Since it is difficult to believe that anyone could constantly make the same mistake and still be employed, I have decided that this is some bizarre tactic she uses when the doctors start to get behind.

In any case, the final reason that this experience was so much better than the endoscopy was:

3.       The nurse I had was an excellent liar. It wasn’t the same nurse I had last time and she listened when I said no one could get an IV in my arm. It did take her 2 tries to get it in my hand but that didn’t really irritate me because A. It always takes at least 2 tries to get an IV anywhere in my body and (more importantly) B. As she was trying to get it into my hand she kept saying things like “It’s hard because you’re so tiny. You need more meat on your bones. You’re just so little.”

Which is a big fat lie.

But here’s the thing, call me skinny and you can jab needles in my arm with reckless abandon.

It’s embarrassing but apparently true.

However, please don’t think that this means the entire experience was without typical Kimbo drama. And there were 2 big reasons for that.

1.       Opie is a TERRIBLE liar. When we got home and I was slowly working my way out of the anesthesia fog, he reported everything the doctor told him after the procedure…that one of my bile ducts was really constricted, that they had performed a sphincterotomy (which, when you’re slowly working your way out of an anesthesia fog, is a hilarious word and must be repeated in different voices, different tones and with different syllables emphasized a least 5 times) to widen the duct, and that this might have been the source of the problem.

“Might have been?” I asked. “It MIGHT have been the source of the problem?”

“He couldn’t say for sure,” Opie reported honestly. “There’s about a fifty-fifty chance. He hopes that it is, though, because if it’s not we’re basically back to square one.” 

“He did NOT say that!” I yelled. “Tell me that he did not say that there is a fifty percent chance that he still has no idea what’s wrong with me?!”

“No…well, kind of… I mean he thinks it could be…it probably is.”

I know honesty is one of the most important elements in a marriage but there’s something to be said for a convincing white lie now and then.
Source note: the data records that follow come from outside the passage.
(** * Attendance Processor: the parsing and aggregation pipeline of [app.py]

    A shallow embedding of [decode_file], [clean_datetime] and [process_file]
    together with the pandas operations they call, followed by the properties
    of the pipeline.

    Conventions of the embedding.
    - A Python [str] is the list of its code points ([pystr]); a [bytes]
      object is the list of its byte values.
    - A raised exception is a value [Raise e] of the [result] type; the
      exception kinds are those Python, pandas and the codecs raise on the
      paths of [process_file].
    - [dateutil.parser.parse] is a parameter of the development (Section
      variable [parse]); it is assumed to return naive datetimes inside the
      range of a pandas [Timestamp]. *)

From Stdlib Require Import String Ascii DecimalString.
From Stdlib Require Import List ZArith NArith Bool Lia.
From Stdlib Require Import Sorting.Permutation Sorting.Sorted.
Import ListNotations.

Local Open Scope N_scope.

(** ** Python strings *)

Definition char := N.
Definition pystr := list char.

(** A string literal as its code points. *)
Definition str (s : string) : pystr :=
  map N_of_ascii (list_ascii_of_string s).

Definition TAB : char := 9.
Definition LF : char := 10.
Definition CR : char := 13.
Definition DOT : char := 46.

Definition pystr_eqb (a b : pystr) : bool :=
  if list_eq_dec N.eq_dec a b then true else false.

Definition opt_pystr_eqb (a b : option pystr) : bool :=
  match a, b with
  | Some x, Some y => pystr_eqb x y
  | None, None => true
  | _, _ => false
  end.

(** [str.isspace] on one code point: the characters [str.strip()] removes. *)
Definition isspace (c : char) : bool :=
  ((9 <=? c) && (c <=? 13)) || ((28 <=? c) && (c <=? 32))
  || (c =? 133) || (c =? 160) || (c =? 5760)
  || ((8192 <=? c) && (c <=? 8202))
  || (c =? 8232) || (c =? 8233) || (c =? 8239) || (c =? 8287) || (c =? 12288).

Fixpoint lstrip (s : pystr) : pystr :=
  match s with
  | [] => []
  | c :: t => if isspace c then lstrip t else s
  end.

Definition rstrip (s : pystr) : pystr := rev (lstrip (rev s)).

(** [s.strip()] *)
Definition strip (s : pystr) : pystr := rstrip (lstrip s).

(** Line boundaries recognised by [str.splitlines]. *)
Definition is_linebreak (c : char) : bool :=
  ((10 <=? c) && (c <=? 13)) || ((28 <=? c) && (c <=? 30))
  || (c =? 133) || (c =? 8232) || (c =? 8233).

(** [text.splitlines()]: [cur] holds the current line reversed.  A final
    line break does not open an empty last line, and CR LF is one break. *)
Fixpoint splitlines_from (cur : pystr) (s : pystr) : list pystr :=
  match s with
  | [] => match cur with [] => [] | _ => [rev cur] end
  | c :: t =>
      if is_linebreak c then
        if c =? CR then
          match t with
          | c' :: t' =>
              if c' =? LF then rev cur :: splitlines_from [] t'
              else rev cur :: splitlines_from [] t
          | [] => rev cur :: splitlines_from [] t
          end
        else rev cur :: splitlines_from [] t
      else splitlines_from (c :: cur) t
  end.

Definition splitlines (s : pystr) : list pystr := splitlines_from [] s.

(** [s.split(sep)] for a one-character separator: never the empty list. *)
Fixpoint split_char (sep : char) (s : pystr) : list pystr :=
  match s with
  | [] => [[]]
  | c :: t =>
      if c =? sep then [] :: split_char sep t
      else match split_char sep t with
           | h :: r => (c :: h) :: r
           | [] => [[c]]
           end
  end.

Fixpoint startswith (p s : pystr) : bool :=
  match p, s with
  | [], _ => true
  | _ :: _, [] => false
  | a :: p', b :: s' => (a =? b) && startswith p' s'
  end.

(** [s.split('...')[0]]: what precedes the first occurrence of three dots. *)
Fixpoint before_dots (s : pystr) : pystr :=
  match s with
  | [] => []
  | c :: t => if startswith [DOT; DOT; DOT] s then [] else c :: before_dots t
  end.

(** Lexicographic comparison of strings by code point (Python's [<]). *)
Fixpoint pystr_compare (a b : pystr) : comparison :=
  match a, b with
  | [], [] => Eq
  | [], _ :: _ => Lt
  | _ :: _, [] => Gt
  | x :: a', y :: b' =>
      match x ?= y with
      | Eq => pystr_compare a' b'
      | c => c
      end
  end.

Definition pystr_leb (a b : pystr) : bool :=
  match pystr_compare a b with Gt => false | _ => true end.

(** ** Exceptions *)

Inductive exn : Type :=
| UnicodeDecodeError
| ValueError
| KeyError
| AttributeError
| TypeError.

Inductive result (A : Type) : Type :=
| Ok (a : A)
| Raise (e : exn).
Arguments Ok {A} a.
Arguments Raise {A} e.

Definition bind {A B : Type} (r : result A) (k : A -> result B) : result B :=
  match r with
  | Ok a => k a
  | Raise e => Raise e
  end.

Notation "x <- r ;; k" := (bind r (fun x => k))
  (at level 61, r at next level, right associativity).

(** ** The codecs behind [bytes.decode] *)

Definition bytes := list N.

(** Two bytes make one 16-bit code unit; a lone last byte is truncated data. *)
Fixpoint code_units (big_endian : bool) (b : bytes) : option (list N) :=
  match b with
  | [] => Some []
  | [_] => None
  | b0 :: b1 :: rest =>
      if (b0 <? 256) && (b1 <? 256) then
        option_map (cons (if big_endian then 256 * b0 + b1 else b0 + 256 * b1))
                   (code_units big_endian rest)
      else None
  end.

(** Code units to code points: a high surrogate must be followed by a low
    one, and a low surrogate cannot stand alone. *)
Fixpoint join_surrogates (u : list N) : option pystr :=
  match u with
  | [] => Some []
  | w :: rest =>
      if (w <? 0xD800) || (0xDFFF <? w) then
        option_map (cons w) (join_surrogates rest)
      else if w <? 0xDC00 then
        match rest with
        | w2 :: rest' =>
            if (0xDC00 <=? w2) && (w2 <=? 0xDFFF) then
              option_map (cons (0x10000 + (w - 0xD800) * 0x400 + (w2 - 0xDC00)))
                         (join_surrogates rest')
            else None
        | [] => None
        end
      else None
  end.

Definition utf_16_body (big_endian : bool) (b : bytes) : option pystr :=
  match code_units big_endian b with
  | Some u => join_surrogates u
  | None => None
  end.

(** [content.decode('utf-16')] with strict errors: a leading byte-order mark
    selects the byte order and is skipped; without one the byte order is the
    machine's, taken little-endian here.  [None] is [UnicodeDecodeError]. *)
Definition utf_16_decode (b : bytes) : option pystr :=
  match b with
  | b0 :: b1 :: rest =>
      if (b0 =? 0xFF) && (b1 =? 0xFE) then utf_16_body false rest
      else if (b0 =? 0xFE) && (b1 =? 0xFF) then utf_16_body true rest
      else utf_16_body false b
  | _ => utf_16_body false b
  end.

Definition is_cont (b : N) : bool := (0x80 <=? b) && (b <=? 0xBF).

(** [content.decode('utf-8')] with strict errors: shortest forms only,
    no surrogates, nothing above U+10FFFF; a byte-order mark is not removed. *)
Fixpoint utf_8_decode (b : bytes) : option pystr :=
  match b with
  | [] => Some []
  | b0 :: r0 =>
      if b0 <? 0x80 then option_map (cons b0) (utf_8_decode r0)
      else if (0xC2 <=? b0) && (b0 <=? 0xDF) then
        match r0 with
        | b1 :: r1 =>
            if is_cont b1 then
              option_map (cons ((b0 - 0xC0) * 64 + (b1 - 0x80))) (utf_8_decode r1)
            else None
        | _ => None
        end
      else if (0xE0 <=? b0) && (b0 <=? 0xEF) then
        match r0 with
        | b1 :: b2 :: r2 =>
            if is_cont b1 && is_cont b2
               && (negb (b0 =? 0xE0) || (0xA0 <=? b1))
               && (negb (b0 =? 0xED) || (b1 <=? 0x9F)) then
              option_map
                (cons ((b0 - 0xE0) * 4096 + (b1 - 0x80) * 64 + (b2 - 0x80)))
                (utf_8_decode r2)
            else None
        | _ => None
        end
      else if (0xF0 <=? b0) && (b0 <=? 0xF4) then
        match r0 with
        | b1 :: b2 :: b3 :: r3 =>
            if is_cont b1 && is_cont b2 && is_cont b3
               && (negb (b0 =? 0xF0) || (0x90 <=? b1))
               && (negb (b0 =? 0xF4) || (b1 <=? 0x8F)) then
              option_map
                (cons ((b0 - 0xF0) * 262144 + (b1 - 0x80) * 4096
                       + (b2 - 0x80) * 64 + (b3 - 0x80)))
                (utf_8_decode r3)
            else None
        | _ => None
        end
      else None
  end.

(** [decode_file]: UTF-16 is tried first; only a [UnicodeDecodeError] leads
    to the UTF-8 attempt, whose own failure propagates. *)
Definition decode_file (content : bytes) : result pystr :=
  match utf_16_decode content with
  | Some text => Ok text
  | None =>
      match utf_8_decode content with
      | Some text => Ok text
      | None => Raise UnicodeDecodeError
      end
  end.

(** ** Timestamps *)

Local Open Scope Z_scope.

(** A naive [datetime] as the parser returns it. *)
Record datetime : Type := mk_datetime {
  year : Z; month : Z; day : Z;
  hour : Z; minute : Z; second : Z; microsecond : Z
}.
2.       God has a sense of humor. I woke up Wednesday morning with a terribly sore throat, which is understandable since I had spent an hour with a tube shoved down my esophagus on Tuesday. The fever, however, was a little harder to explain. Until I opened my school email and read a message from a student (who I had been working with on Monday) letting me know that he would be out on Wednesday due to a nasty case of strep throat.

I’ll leave my reaction to that news to your imagination (hint: there was swearing involved) but I will mention that I’ve been in bed swilling down antibiotics all week.

And maybe it’s still the anesthesia talking but sometimes I think I can hear God giggling and saying “Here’s some blog material for you!”

          
 I just hope He cured my stomach issues at the same time.